Pero la fe ciudadana en las instituciones y en su eventual regeneración no puede perderse nunca, porque ello significa perder la democracia.  Pensar institucionalmente es adoptar una posición crítica, incluso de desconfianza, pero sin perder de vista nunca la importancia del cuerpo institucional. Pensar institucionalmente es preocuparse no sólo por los frutos sino también por el árbol. Es tener una visión sobre el bien común de la sociedad en el corto, pero también en el largo plazo.

Pensar institucionalmente es superar la postura individualista extrema, egoísta; es denunciar el relativismo moral imperante en todas partes. Es promover la creencia en los valores comunitarios, es el hecho de que los seres humanos, mediante el diálogo y gracias a su trabajo, siguiendo metas comunes, se vivifican socialmente. Mientras los seres humanos se asuman como seres sociales, existirán las instituciones.

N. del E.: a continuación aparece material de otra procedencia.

(* ===== verification/OutputSafety.v ===== *)
(** * What a run shows

    The theory of [Outputs]: the safe form of a result holds nothing unsafe, and the
    shown form passes [canonical_output], within its bounds of size, depth, length and
    characters.  On the way: every number prints as a text of the protocol's grammar
    ([NumberTexts]), escaped and cut texts hold no character unsafe to show, and the
    labels of an object are distinct. *)

From stdpp Require Import base tactics list strings pretty.
From Stdlib Require Import ZArith Lia Ascii.
From S2P Require Import Prelude Text Json Reader Utf8 ReaderSafety Floats RoundTrip Platform Requests Redaction Wire Instants Schedule Plans Projection Credentials Walk Traces Outputs TraceSafety.

#[local] Open Scope Z_scope.

Module NumberTexts.
Import Strict.

Lemma digits_exact p u q : required_digits p = Read u q -> exists n, span_digits (rest p) = (S n, rest q).
Proof.
  unfold required_digits. assert (forall s, span_digits s = (String.length (fst (span is_digit s)), snd (span is_digit s))) as Hs.
  { intros s. induction s as [|a s IH]; [done|]. cbn [span_digits span]. destruct (is_digit a); [|done]. rewrite IH. by destruct (span is_digit s). }
  rewrite Hs. destruct (span is_digit (rest p)) as [[|a s] after]; [done|]. intros [= <- <-]. cbn [fst snd String.length]. eauto.
Qed.
Lemma next_is_cons c p a s : rest p = String a s -> next_is c p = Ascii.eqb a c.
Proof. intros E. unfold next_is, peek. by rewrite E. Qed.
Lemma one_of_two c d a : one_of (String c (String d EmptyString)) a = Ascii.eqb a c || Ascii.eqb a d.
Proof. rewrite one_of_cons, one_of_1. rewrite Z.eqb_sym, eq_byte. done. Qed.
Lemma exponent_reads p p1 p2 (q : Parser) small large :
  eat "e" p = Read small p1 -> (if small : bool then mret true else eat "E") p1 = Read large p2 ->
  (if large : bool then plus ← eat "+"; _ ← (if plus : bool then mret true else eat "-"); required_digits else mret tt) p2 = Read tt q ->
  rest q = EmptyString -> exponent_part (rest p) = true.
Proof.
  intros H1 H2 H3 Hq. assert (large = true -> exists a, one_of "eE" a = true /\ rest p = String a (rest p2)) as Hl.
  { intros ->. apply eat_Read in H1 as [[-> E1]|(-> & -> & _)].
    - injection H2 as <-. exists "e"%char. by rewrite E1.
    - apply eat_Read in H2 as [[_ E2]|(? & _)]; [|done]. exists "E"%char. by rewrite E2. }
  destruct large.
  - destruct (Hl eq_refl) as (a & Ha & ->). cbn [exponent_part]. rewrite Ha. cbn [andb].
    apply reader_bind_Read in H3 as (plus & p3 & H3 & H). apply reader_bind_Read in H as (sign & p4 & H4 & H5).
    apply digits_exact in H5 as (n & H5). rewrite Hq in H5.
    assert (match rest p2 with String b s2 => if one_of "+-" b then s2 else rest p2 | _ => rest p2 end = rest p4) as ->.
    2: { by rewrite H5. }
    apply eat_Read in H3 as [[-> E3]|(-> & -> & N3)].
    + injection H4 as <- <-. rewrite E3. by rewrite one_of_two.
    + apply eat_Read in H4 as [[-> E4]|(-> & -> & N4)].
      * rewrite E4. by rewrite one_of_two.
      * destruct (rest p2) as [|b s2] eqn:E; [done|]. rewrite one_of_two. rewrite (next_is_cons "+" p2 b s2 E) in N3. rewrite (next_is_cons "-" p2 b s2 E) in N4. by rewrite N3, N4.
  - injection H3 as <-. destruct small; [by injection H2|]. apply eat_Read in H2 as [[? _]|(_ & -> & _)]; [done|].
    apply eat_Read in H1 as [[? _]|(_ & -> & _)]; [done|]. by rewrite Hq.
Qed.
Lemma fraction_reads integral p fr q : fractional_part integral p = Read fr q -> rest q = EmptyString -> fraction_part (rest p) = true.
Proof.
  unfold fractional_part. intros H Hq. apply reader_bind_Read in H as (point & p1 & H1 & H). apply reader_bind_Read in H as ([] & p2 & H2 & H).
  apply reader_bind_Read in H as (small & p3 & H3 & H). apply reader_bind_Read in H as (large & p4 & H4 & H).
  apply reader_bind_Read in H as ([] & p5 & H5 & H). apply reader_bind_Read in H as (now & p6 & H6 & H).
  assert (rest p5 = EmptyString) as Hq5 by (injection H6 as <- <-; injection H as <- <-; done).
  pose proof (exponent_reads _ _ _ _ _ _ H3 H4 H5 Hq5) as He. apply eat_Read in H1 as [[-> E1]|(-> & -> & N1)].
  - apply digits_exact in H2 as (n & H2). rewrite E1. cbn [fraction_part]. rewrite one_of_1. change (Ascii.eqb "." ".") with true. cbv iota. by rewrite H2.
  - injection H2 as <-. destruct (rest p) as [|a s] eqn:E; [done|]. cbn [fraction_part]. rewrite one_of_1, <- (next_is_cons "." p a s E), N1. exact He.
Qed.
Lemma grammar_re p fr q : number_grammar p = Read fr q -> rest q = EmptyString -> OUTPUT_NUMBER_RE (rest p) = true.
Proof.
  unfold number_grammar. intros H Hq. apply reader_bind_Read in H as (minus & p1 & H1 & H). apply reader_bind_Read in H as (zero & p2 & H2 & H).
  apply reader_bind_Read in H as ([] & p3 & H3 & H). apply reader_bind_Read in H as (integral & p4 & H4 & H). injection H4 as <- <-.
  pose proof (fraction_reads _ _ _ _ H Hq) as Hf. unfold OUTPUT_NUMBER_RE.
  assert (exists a s, rest p1 = String a s /\ (if one_of "0" a then fraction_part s else is_digit a && let (_, r) := span_digits s in fraction_part r) = true) as (a & s & E & Hbody).
  { apply eat_Read in H2 as [[-> E2]|(-> & -> & N2)].
    - injection H3 as <-. exists "0"%char, (rest p2). split; [done|]. rewrite one_of_1. exact Hf.
    - apply digits_exact in H3 as (n & H3). destruct (rest p1) as [|a s] eqn:E; [done|]. exists a, s. split; [done|].
      rewrite one_of_1, <- (next_is_cons "0" p1 a s E), N2. cbn [span_digits] in H3. destruct (is_digit a); [|done].
      destruct (span_digits s) as [m r]. injection H3 as <- ->. done. }
  assert (default (rest p) (strip_prefix "-" (rest p)) = rest p1) as ->.
  { apply eat_Read in H1 as [[-> E1]|(-> & -> & N1)].
    - rewrite E1. by destruct (rest p1).
    - rewrite E. rewrite (next_is_cons "-" p a s E) in N1. cbn [strip_prefix]. rewrite eq_byte, Ascii.eqb_sym, N1. done. }
  by rewrite E.
Qed.
Lemma number_text_re n : number_ok n = true -> doubles (VNumber n) -> OUTPUT_NUMBER_RE (number_text n) = true.
Proof.
  intros Hn Hf. pose proof (number_ok_reads n Hn Hf) as H. unfold reads_back, number, start in H.
  destruct (number_grammar _) as [fr q| |] eqn:E; [|done..]. apply (grammar_re _ _ _ E). by repeat case_match; simplify_eq.
Qed.
End NumberTexts.
Import NumberTexts.

(** Valid text without an unsafe character. *)
Definition clean (s : string) : Prop := Utf8 s /\ existsb plan_unsafe (chars s) = false.
Definition printable (a : ascii) : bool := between 0x20 0x7e a.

Por ello existen los perennes intentos de los políticos caudillistas de destruir las instituciones públicas y privadas, estatales, políticas y sociales, al tratar de ponerlas bajo su control. Empiezan, por ejemplo, con la división de los poderes públicos, tratan por todos los medios de controlar la judicatura y el parlamento.

Luchar por la democracia es luchar por el bien común y sus instituciones. No lo olvidemos nunca. Y ojalá no lo olviden, y lo asuman en su acción el nuevo presidente colombiano y el principal líder de la oposición.